Latest update March 30th, 2026 5:45 PM
Mar 24, 2012 Letters
DEAR EDITOR,
I read the recent News item about logging in Guyana. It was a bit alarming to learn that “prime commercial timbers are being overcut by 30 times the natural rate of regeneration” and surprising to learn of the involvement of “an increasing number of Chinese national log traders”.”
In the Far East (their part of the world) recent severe flooding caused widespread disruption to daily life, disaster in some places. They must be aware of this, perhaps witnessed it for themselves. Recent media reports attribute these floods to indiscriminate and illegal logging.
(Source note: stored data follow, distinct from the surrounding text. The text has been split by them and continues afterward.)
(* ===== verification/Mutex.v ===== *)
(** Wait queues, the sleeping mutex and completions (src/kernel/sync/wait.c,
    mutex.c and completion.c).  A critical section of the queue's spin lock is
    one step.  The mutex has one owner, a free mutex with sleepers always has a
    thread on its way to it, and a thread in [mutex_lock] is followed by an
    acquisition; a completion that comes between the check and the sleep of
    [wait_for_completion] is missed. *)

From stdpp Require Import base tactics numbers option relations list.
From Stdlib Require Import ZArith Lia.
From S2P Require Import Prelude Conc.

Module Mutex.
Import Conc.

(** ** Wait queues *)

(** The tasks queued, oldest first, and whether each task's state is
    [TASK_RUNNING] ([true]) or [TASK_INTERRUPTIBLE]. *)
Record wait_queue := mk_wq { head : list nat; running : list bool }.

Definition wait_queue_init (n : nat) : wait_queue := mk_wq [] (replicate n true).

(** The wake-up of a task: [task_wake]. *)
Definition wake (t : nat) (r : list bool) : list bool := <[t := true]> r.

(** [wait_queue_arm] is [wait_queue_lock_and_enqueue]. *)
Definition wait_queue_arm (me : nat) (q : wait_queue) : wait_queue := mk_wq (head q ++ [me]) (<[me := false]> (running q)).
Definition wait_queue_disarm (me : nat) (q : wait_queue) : wait_queue :=
  mk_wq (if bool_decide (me ∈ head q) then filter (fun t => t <> me) (head q) else head q) (wake me (running q)).
Definition wait_queue_wake_one (q : wait_queue) : wait_queue :=
  match head q with [] => q | t :: l => mk_wq l (wake t (running q)) end.
Definition wait_queue_wake_all (q : wait_queue) : wait_queue := mk_wq [] (foldl (fun r t => wake t r) (running q) (head q)).

Lemma filter_absent (i : nat) (l : list nat) : i ∉ l -> filter (fun t => t <> i) l = l.
Proof. induction l as [|x l IH]; [done|]. intros [Hx Hl]%not_elem_of_cons. rewrite filter_cons_True by done. by rewrite IH. Qed.

(** Who may be on a queue: every task there is at a point where it has armed
    and not disarmed, and every such task whose state is still
    [TASK_INTERRUPTIBLE] is there. *)
Section queue.
Context {pc : Type} (queueing : pc -> bool).
Implicit Types (q : wait_queue) (ps : list pc) (p : pc).

Definition queue_ok q ps : Prop :=
  NoDup (head q) /\
  (forall i, i ∈ head q -> exists p, ps !! i = Some p /\ queueing p = true) /\
  (forall i p, ps !! i = Some p -> queueing p = true -> running q !! i = Some false -> i ∈ head q).

Lemma queue_ok_start n p : queueing p = false -> queue_ok (wait_queue_init n) (replicate n p).
Proof.
  intros Hp. split_and!; [constructor|intros i Hi; by apply not_elem_of_nil in Hi|]. intros i q [<- _]%lookup_replicate Hq. congruence.
Qed.

Lemma queue_ok_frame q ps i p p' : ps !! i = Some p -> queueing p' = queueing p -> queue_ok q ps -> queue_ok q (<[i := p']> ps).
Proof.
  intros Hp E (Hd & Hin & Hs). split_and!; [done|..].
  - intros j Hj. destruct (Hin j Hj) as (r & Hr & Hqr). destruct (decide (j = i)) as [->|].
    + exists p'. rewrite list_lookup_insert_eq by by eapply lookup_lt_Some. split; [done|]. congruence.
    + exists r. by rewrite list_lookup_insert_ne.
  - intros j r Hr Hqr. destruct (decide (j = i)) as [->|].
    + rewrite list_lookup_insert_eq in Hr by by eapply lookup_lt_Some. injection Hr as <-. apply (Hs i p); congruence.
    + rewrite list_lookup_insert_ne in Hr by done. by apply (Hs j r).
Qed.

Lemma queue_ok_arm q ps i p p' :
  ps !! i = Some p -> queueing p = false -> queueing p' = true -> queue_ok q ps -> queue_ok (wait_queue_arm i q) (<[i := p']> ps).
Proof.
  intros Hp E E' (Hd & Hin & Hs). assert (i ∉ head q) as Hi by (intros Hi; destruct (Hin i Hi) as (r & Hr & Hqr); congruence).
  unfold wait_queue_arm. split_and!; cbn [head running].
  - apply NoDup_app. split_and!; [done|intros x Hx ->%list_elem_of_singleton; done|apply NoDup_singleton].
  - intros j [Hj| ->%list_elem_of_singleton]%elem_of_app.
    + destruct (Hin j Hj) as (r & Hr & Hqr). exists r. by rewrite list_lookup_insert_ne by (intros ->; congruence).
    + exists p'. by rewrite list_lookup_insert_eq by by eapply lookup_lt_Some.
  - intros j r Hr Hqr Hrun. apply elem_of_app. destruct (decide (j = i)) as [->|]; [right; set_solver|left].
    rewrite list_lookup_insert_ne in Hr by done. rewrite list_lookup_insert_ne in Hrun by done. by apply (Hs j r).
Qed.

Lemma queue_ok_wake q ps i : queue_ok q ps -> queue_ok (mk_wq (head q) (wake i (running q))) ps.
Proof.
  intros (Hd & Hin & Hs). split_and!; [done..|]. cbn [head running]. intros j p Hp Hq Hr. apply (Hs j p); [done..|]. unfold wake in Hr.
  apply list_lookup_insert_Some in Hr as [(_ & Hf & _)|[_ Hr]]; [congruence|done].
Qed.

Lemma queue_ok_disarm q ps i p p' :
  ps !! i = Some p -> queueing p' = false -> queue_ok q ps -> queue_ok (wait_queue_disarm i q) (<[i := p']> ps).
Proof.
  intros Hp E' (Hd & Hin & Hs). unfold wait_queue_disarm.
  assert ((if bool_decide (i ∈ head q) then filter (fun t => t <> i) (head q) else head q) = filter (fun t => t <> i) (head q)) as ->.
  { case_bool_decide as Hi; [done|]. symmetry. by apply filter_absent. }
  split_and!; cbn [head running]; [by apply NoDup_filter|..].
  - intros j [Hne Hj]%list_elem_of_filter. destruct (Hin j Hj) as (r & Hr & Hqr). exists r. by rewrite list_lookup_insert_ne.
  - intros j r Hr Hqr Hrun. destruct (decide (j = i)) as [->|].
    { rewrite list_lookup_insert_eq in Hr by by eapply lookup_lt_Some. congruence. }
    unfold wake in Hrun. rewrite list_lookup_insert_ne in Hr by done. rewrite list_lookup_insert_ne in Hrun by done. apply list_elem_of_filter. split; [done|]. by apply (Hs j r).
Qed.

Lemma queue_ok_wake_one q ps : queue_ok q ps -> queue_ok (wait_queue_wake_one q) ps.
Proof.
  intros (Hd & Hin & Hs). unfold wait_queue_wake_one. destruct (head q) as [|t l] eqn:Eh; [split_and!; by rewrite ?Eh|].
  apply NoDup_cons in Hd as [Ht Hd]. split_and!; cbn [head running]; [done|intros j Hj; apply Hin; by right|].
  intros j p Hp Hq Hr. unfold wake in Hr. apply list_lookup_insert_Some in Hr as [(_ & Hf & _)|[Hne Hr]]; [congruence|].
  specialize (Hs j p Hp Hq Hr). apply elem_of_cons in Hs as [->|]; done.
Qed.

End queue.

(** ** The mutex *)

(** [mutex_t] *)
Record mutex := mk_mutex { owner : Z; wq : wait_queue }.

Definition mutex_init (n : nat) : mutex := mk_mutex 0 (wait_queue_init n).

(** [current->pid] of thread [i]; 0 is no process. *)
Definition pid (i : nat) : Z := Z.of_nat i + 1.

(** [arch_atomic_cas (&m->owner, 0, current->pid)] *)
Definition cas_owner (i : nat) (m : mutex) : mutex * bool := if owner m =? 0 then (mk_mutex (pid i) (wq m), true) else (m, false).
#[global] Arguments cas_owner : simpl never.
Definition with_wq (f : wait_queue -> wait_queue) (m : mutex) : mutex := mk_mutex (owner m) (f (wq m)).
The internet is full of information about ‘Biodiversity, Deforestation and Habitats’. In one book – ‘Fruit Trees and Plants on Amazonian Life’ – it is stated that “The Amazon could shrink to one-third of its present size in 65 years). Perhaps cause for concern.
In another article, it is stated that “Threatened forests in Asia, Africa and Russia are home to a number of critically endangered species. The current failure to protect forests around the world from illegal (and in some cases legal but unsustainable) logging is resulting in what has been described as the next great ‘spasm of extinction’.”
Let us hope that the probable implications of ‘over-logging’ in Guyana, allegedly through greed, are taken seriously, and that the question of widespread flooding whenever it rains is earnestly examined and is not now exclusively the result of indiscriminate logging.
The Guyanese people have suffered enough, trying just to survive!